10 de outubro é a data em que o calendário litúrgico católico marca a memória de São Daniel Comboni, bispo e missionário que passou a vida adulta insistindo numa ideia incomum para a Europa do século XIX: que o próprio continente africano deveria formar seus missionários e servidores, em vez de depender só de europeus enviados de fora. Não é data instituída por lei — é memória religiosa, e é assim que ela deve ser lida.
Quem foi São Daniel Comboni
Daniel Comboni nasceu em 15 de março de 1831, em Limone sul Garda, no norte da Itália, filho de camponeses pobres. Foi ordenado padre em 1854 e, três anos depois, partiu para a África com outros cinco missionários. A primeira experiência missionária foi dura: parte do grupo morreu no caminho ou logo depois de chegar, vítima de doenças que a medicina da época não sabia tratar em condições tão adversas.
Voltou doente da primeira missão, mas não desistiu do projeto: formulou o chamado Plano para a Regeneração da África, resumido na fórmula “salvar a África com a África” — formar africanos para evangelizar e servir o próprio continente, ideia incomum para a Europa do século XIX, que costumava enxergar a missão como algo a ser feito de fora para dentro, nunca o contrário.
Salvar a África com a África
Foi a partir dessa ideia que Comboni fundou o Instituto das Missões para a Nigrícia, origem dos Missionários Combonianos, e também a congregação feminina que hoje são as Irmãs Missionárias Combonianas. A proposta de formar clero e trabalhadores locais, em vez de depender só de missionários vindos de fora, era uma inversão da lógica missionária dominante naquele momento, e por isso levou tempo para ser aceita plenamente até mesmo dentro da própria Igreja.
Em 1877 foi nomeado Vigário Apostólico da África Central e sagrado bispo, posição que assumiu já com décadas de experiência acumulada em missão direta, não em gabinete distante do continente que pretendia transformar. Essa experiência de campo é o que costuma ser citado como diferencial de Comboni em relação a outras figuras religiosas do período.
A morte durante uma epidemia em Cartum
Comboni morreu em Cartum, no Sudão, em 10 de outubro de 1881, aos 50 anos, em meio a uma epidemia — é essa a data que a Igreja celebra todos os anos, e não o dia de nascimento ou o dia de fundação de alguma das instituições que ele deixou. A escolha do dia da morte como data de memória segue a tradição católica de marcar o “dia natalício para o céu” de cada santo, e não o nascimento terreno.

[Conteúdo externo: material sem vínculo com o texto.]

(** * PasswordGenerator: the charset builder and the password generator

    A shallow embedding of [build_charset] and [generate_password] of
    main.py, and the properties of the specification proved about them.

    Python values are modelled as follows.
    - [str] is [string]; a one-character string drawn from a sequence is an
      [ascii].
    - The [dict] of character classes is an association list in insertion
      order, updated with [dict_setitem].
    - [int] is [Z]; [len] results are [nat].
    - An exception is a value of [exn]; a computation that may raise returns
      an [outcome].
    - The operating system's entropy behind [secrets] and
      [random.SystemRandom] is an abstract source threaded through the
      generator. *)

From Stdlib Require Import ZArith Lia Ascii.
From Stdlib Require String.
From stdpp Require Import base list strings pretty.

Local Open Scope Z_scope.
Local Open Scope nat_scope.

(** ** Exceptions *)

Inductive exn : Type :=
  | ValueError (msg : string)
  | IndexError (msg : string)
  | KeyError (key : string).

(** The exception class, which is what an [except] clause matches on. *)
Inductive exn_class : Type := ValueError_class | IndexError_class | KeyError_class.

Definition class_of (e : exn) : exn_class :=
  match e with
  | ValueError _ => ValueError_class
  | IndexError _ => IndexError_class
  | KeyError _ => KeyError_class
  end.

(** [str(e)] as printed by [main] for a [ValueError]. *)
Definition message (e : exn) : string :=
  match e with
  | ValueError msg => msg
  | IndexError msg => msg
  | KeyError key => key
  end.
(** * Fantasy snake draft simulator: parser, assigner, board display, picked set

    A shallow embedding of [src/App.tsx] ([parsePlayerText],
    [generateSnakeDraft], [handleTogglePlayerPicked]) and of the pick
    numbering of [src/components/DraftBoard.tsx].

    Conventions of the embedding.
    - A JavaScript string is the list of its UTF-16 code units ([jsstring]).
    - A JavaScript number that the program uses as a count or an index is an
      integer of [Z]: counts and indices stay below 2^33, where doubles are
      exact and the quotients the code takes round to the same floor and
      ceiling.  A rank is whatever double [parseInt] returns, a [number]:
      [NaN], an integer with a significand of 53 bits, or an infinity.
    - Arrays are lists; an array holds fewer than 2^32 elements, and
      [new Array(n)] throws a [RangeError] for a larger [n].  An object used
      as a dictionary is an association list in insertion order, which is
      the order [Object.keys] reports for keys such as [Team 1].
    - Reading a property of [undefined] throws a [TypeError] and an array
      too long a [RangeError]; the functions that could do so return an
      [option], [None] standing for the throw. *)

From stdpp Require Import base option list list_numbers strings gmap.
From Stdlib Require Import ZArith Lia.

Local Open Scope Z_scope.

(** ** Strings *)

Definition char := N.
Definition jsstring := list char.

(** The code units of an ASCII literal. *)
Definition js (s : string) : jsstring :=
  map Ascii.N_of_ascii (String.list_ascii_of_string s).

(** ** Numbers *)

(** The doubles [parseInt] can return: [NaN], an integer (the two zeros are
    one value here, as they are for [isNaN], [Set] and [String]), or an
    infinity with its sign. *)
Inductive number :=
  | NaN
  | Num (z : Z)
  | Infinity (negative : bool).

Definition isNaN (x : number) : bool :=
  match x with NaN => true | _ => false end.

(** The integers a double holds have a significand of 53 bits.
    [float_round m] is the one nearest to [m], for [m >= 0], a tie going to
    the even significand. *)
Definition float_round (m : Z) : Z :=
  let e := Z.log2 m - 52 in
  if e <=? 0 then m
  else
    let q := m / 2 ^ e in
    let r := m mod 2 ^ e in
    let half := 2 ^ (e - 1) in
    if (half <? r) || ((r =? half) && Z.odd q)
    then (q + 1) * 2 ^ e
    else q * 2 ^ e.

(** The double nearest to [m], or to [- m], for [m >= 0]: from 2^1024 on the
    rounded value is an infinity. *)
Definition to_number (negative : bool) (m : Z) : number :=
  let v := float_round m in
  if 2 ^ 1024 <=? v then Infinity negative
  else Num (if negative then - v else v).

(** Decimal digits of a natural number, least significant first.  The fuel
    is the binary size of the number, which bounds the count of its decimal
    digits. *)
Fixpoint digits_le (fuel : nat) (n : Z) : jsstring :=
  match fuel with
  | O => []
  | S fuel' =>
      if n <=? 0 then []
      else (48 + Z.to_N (n mod 10))%N :: digits_le fuel' (n / 10)
  end.
Lemma untouched_stencils_kept_witness :
  built 3 true true (take 3 example_writes) = Some example_prefix_table ∧
  do_writes (drop 3 example_writes) example_prefix_table
    = Some example_table ∧
  (4 ∉ map write_dest (drop 3 example_writes)) ∧
  ∀ o k, vget (_indices example_prefix_table) 4 = Some o →
    vget (_sizes example_prefix_table) 4 = Some k →
    vget (_indices example_table) 4 = Some o ∧
    vget (_sizes example_table) 4 = Some k ∧
    ∀ i, o ≤ i < o + k →
      vget (_sources example_table) i = vget (_sources example_prefix_table) i ∧
      vget (_weights example_table) i = vget (_weights example_prefix_table) i ∧
      (∀ x, vget (_duWeights example_prefix_table) i = Some x →
            vget (_duWeights example_table) i = Some x) ∧
      (∀ x, vget (_dvWeights example_prefix_table) i = Some x →
            vget (_dvWeights example_table) i = Some x).
Proof.
  assert (built 3 true true (take 3 example_writes)
            = Some example_prefix_table) as Hb by (vm_compute; reflexivity).
  assert (do_writes (drop 3 example_writes) example_prefix_table
            = Some example_table) as Hw by (vm_compute; reflexivity).
  assert (4 ∉ map write_dest (drop 3 example_writes)) as Hd.
  { simpl. intros Hin. repeat (apply elem_of_cons in Hin as [Hin|Hin];
      [discriminate|]). by apply elem_of_nil in Hin. }
  split; [exact Hb|]. split; [exact Hw|]. split; [exact Hd|].
  exact (untouched_stencils_kept 3 true true (take 3 example_writes)
           (drop 3 example_writes) example_prefix_table example_table 4
           Hb Hw Hd).
Defined.

Section AppendOnly.
Context {F : Type} `{FloatOps F}.
Implicit Types (t : WeightTable F) (x : write F) (xs : list (write F)).

Lemma flat_weights_step (t0 : WeightTable F) :
  ∀ (W : Type) `{!Payload W} (acc : Accumulator F W)
    `{!AccLaws acc} `{!AccFrame acc} src dst (w f : W) t t',
    wf t →
    _compactWeights t = false ∧ _weights t0 `prefix_of` _weights t →
    merge src dst w f (_lastOffset t) (_size t) acc t = Some t' →
    (_compactWeights t' = false ∧ _weights t0 `prefix_of` _weights t') ∧ True.
Proof.
  intros W PW acc AL AF src dst w f t t' [Hs _] [Hc Hp] Hm.
  split; [|done].
  pose proof (ext_compact _ _ (extends_merge acc _ _ _ _ _ _ _ _ Hs Hm)) as Ec.
  split; [congruence|].
  destruct (merge_did acc _ _ _ _ _ _ Hs Hm)
    as [(i & Hc' & _)|(Hd & -> & _)]; [congruence|].
  etrans; [exact Hp|].
  destruct (add_table_weights src dst t) as (Aw & _).
  rewrite <- Aw. apply PushBack_prefix.
Qed.

End AppendOnly.

(** X5.  Facade writes only ever append to the flat storage: the sources and
    destination tags stored before a sequence of writes are a prefix of those
    stored after it, so the total entry count never decreases; without
    compaction the stored weights are a prefix too, that is, no stored weight
    is ever modified. *)
Theorem writes_append_only {F : Type} `{FloatOps F} cv gen compact
    (xs ys : list (write F)) (t t' : WeightTable F) :
  built cv gen compact xs = Some t → do_writes ys t = Some t' →
  _sources t `prefix_of` _sources t' ∧ _dests t `prefix_of` _dests t' ∧
  GetNumVerticesTotal t ≤ GetNumVerticesTotal t' ∧
  (compact = false → _weights t `prefix_of` _weights t').
Proof.
  intros Hb Hw.
  destruct (built_inv _ _ _ _ _ Hb) as (Hwf & Hco & _ & _ & Hcp).
  destruct (do_writes_post _ _ _ Hwf Hco Hw) as (Hwf' & _ & He & _).
  split; [apply (ext_sources _ _ He)|]. split; [apply (ext_dests _ _ He)|].
  split.
  - unfold GetNumVerticesTotal. rewrite (proj2 Hwf), (proj2 Hwf').
    by apply extends_vsize_sources.
  - intros ->.
    apply (lift_do_writes
             (fun t1 => _compactWeights t1 = false ∧
                        _weights t `prefix_of` _weights t1)
             (fun _ _ _ => True) (fun _ _ => I) (fun _ _ _ _ _ _ => I)
             (flat_weights_step t) ys t t' Hwf Hco); [|done].
    by split.
Qed.

Lemma writes_append_only_witness :
  _sources flat_prefix_table `prefix_of` _sources flat_table ∧
  _dests flat_prefix_table `prefix_of` _dests flat_table ∧
  GetNumVerticesTotal flat_prefix_table ≤ GetNumVerticesTotal flat_table ∧
  (false = false → _weights flat_prefix_table `prefix_of` _weights flat_table).
Proof.
  apply (writes_append_only 3 true false (take 3 example_writes)
           (drop 3 example_writes)).
  - vm_compute. reflexivity.
  - vm_compute. reflexivity.
Defined.

(** X6.  On a table whose [_sizes] is not empty (and holds at most 2^64
    slots), [GetNumVertsInStencil] returns the recorded size of a stencil
    index in range and 0 for every index beyond the last slot; it never reads
    out of bounds. *)
Theorem GetNumVertsInStencil_nonempty {F : Type} `{FloatOps F}
    (t : WeightTable F) (i : Z) :
  _sizes t ≠ [] → vsize (_sizes t) ≤ 2 ^ 64 → 0 ≤ i →
  ∃ n, GetNumVertsInStencil i t = Some n ∧
       (i < vsize (_sizes t) → vget (_sizes t) i = Some n) ∧
       (vsize (_sizes t) ≤ i → n = 0).
Proof.
  intros Hne Hmax Hi.
  assert (Hpos : 1 ≤ vsize (_sizes t)).
  { unfold vsize. destruct (_sizes t); [done|]. simpl. lia. }
  unfold GetNumVertsInStencil, size_t_wrap.
  rewrite Z.mod_small by lia.
  case_decide as Hc.
  - exists 0. split; [done|]. split; [lia|done].
  - destruct (vget_is_Some (_sizes t) i) as [n Hn]; [lia|].
    exists n. split; [done|]. split; [done|lia].
Qed.

Lemma GetNumVertsInStencil_nonempty_witness :
  ∃ n, GetNumVertsInStencil 4 example_table = Some n ∧
       (4 < vsize (_sizes example_table) →
        vget (_sizes example_table) 4 = Some n) ∧
       (vsize (_sizes example_table) ≤ 4 → n = 0).
Proof.
  apply (GetNumVertsInStencil_nonempty example_table 4).
  - discriminate.
  - vm_compute. discriminate.
  - lia.
Defined.

Section Definedness.
Context {F : Type} `{FloatOps F}.
Implicit Types (t : WeightTable F).

Lemma vback_nonneg t d : shape_ok t → vback (_dests t) = Some d → 0 ≤ d.
Proof.
  intros Hs Hb. apply last_Some_elem_of in Hb.
  by destruct (wf_dest_range _ Hs _ Hb).
Qed.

Foi beatificado por João Paulo II em 17 de março de 1996 e canonizado pelo mesmo papa em 5 de outubro de 2003, mais de um século depois da morte, num processo que atravessou gerações de fiéis que mantiveram viva a memória do trabalho dele na África Central mesmo sem reconhecimento oficial da Igreja durante boa parte desse tempo.
Gancho capixaba: devoção no Convento da Penha
Os combonianos atuam no Brasil, e o santo tem registro em casas capixabas de devoção, entre elas o Convento da Penha, em Vila Velha. Não se trata de data que concorra com outras já marcadas no mesmo 10 de outubro, como o Dia Nacional de Luta contra a Violência à Mulher, o Dia Mundial da Saúde Mental ou o Dia da Guarda Municipal — são efemérides diferentes, cada uma com seu próprio peso, e a memória de Comboni ocupa espaço próprio dentro do calendário religioso vivido em santuários e paróquias do Espírito Santo. Quem visita o santuário capixaba nesta data encontra uma devoção discreta, sem a multidão que cerca festas de padroeiro mais conhecidas, mas sustentada havia décadas por quem conhece a história do bispo que insistiu em formar a própria África para cuidar de si mesma.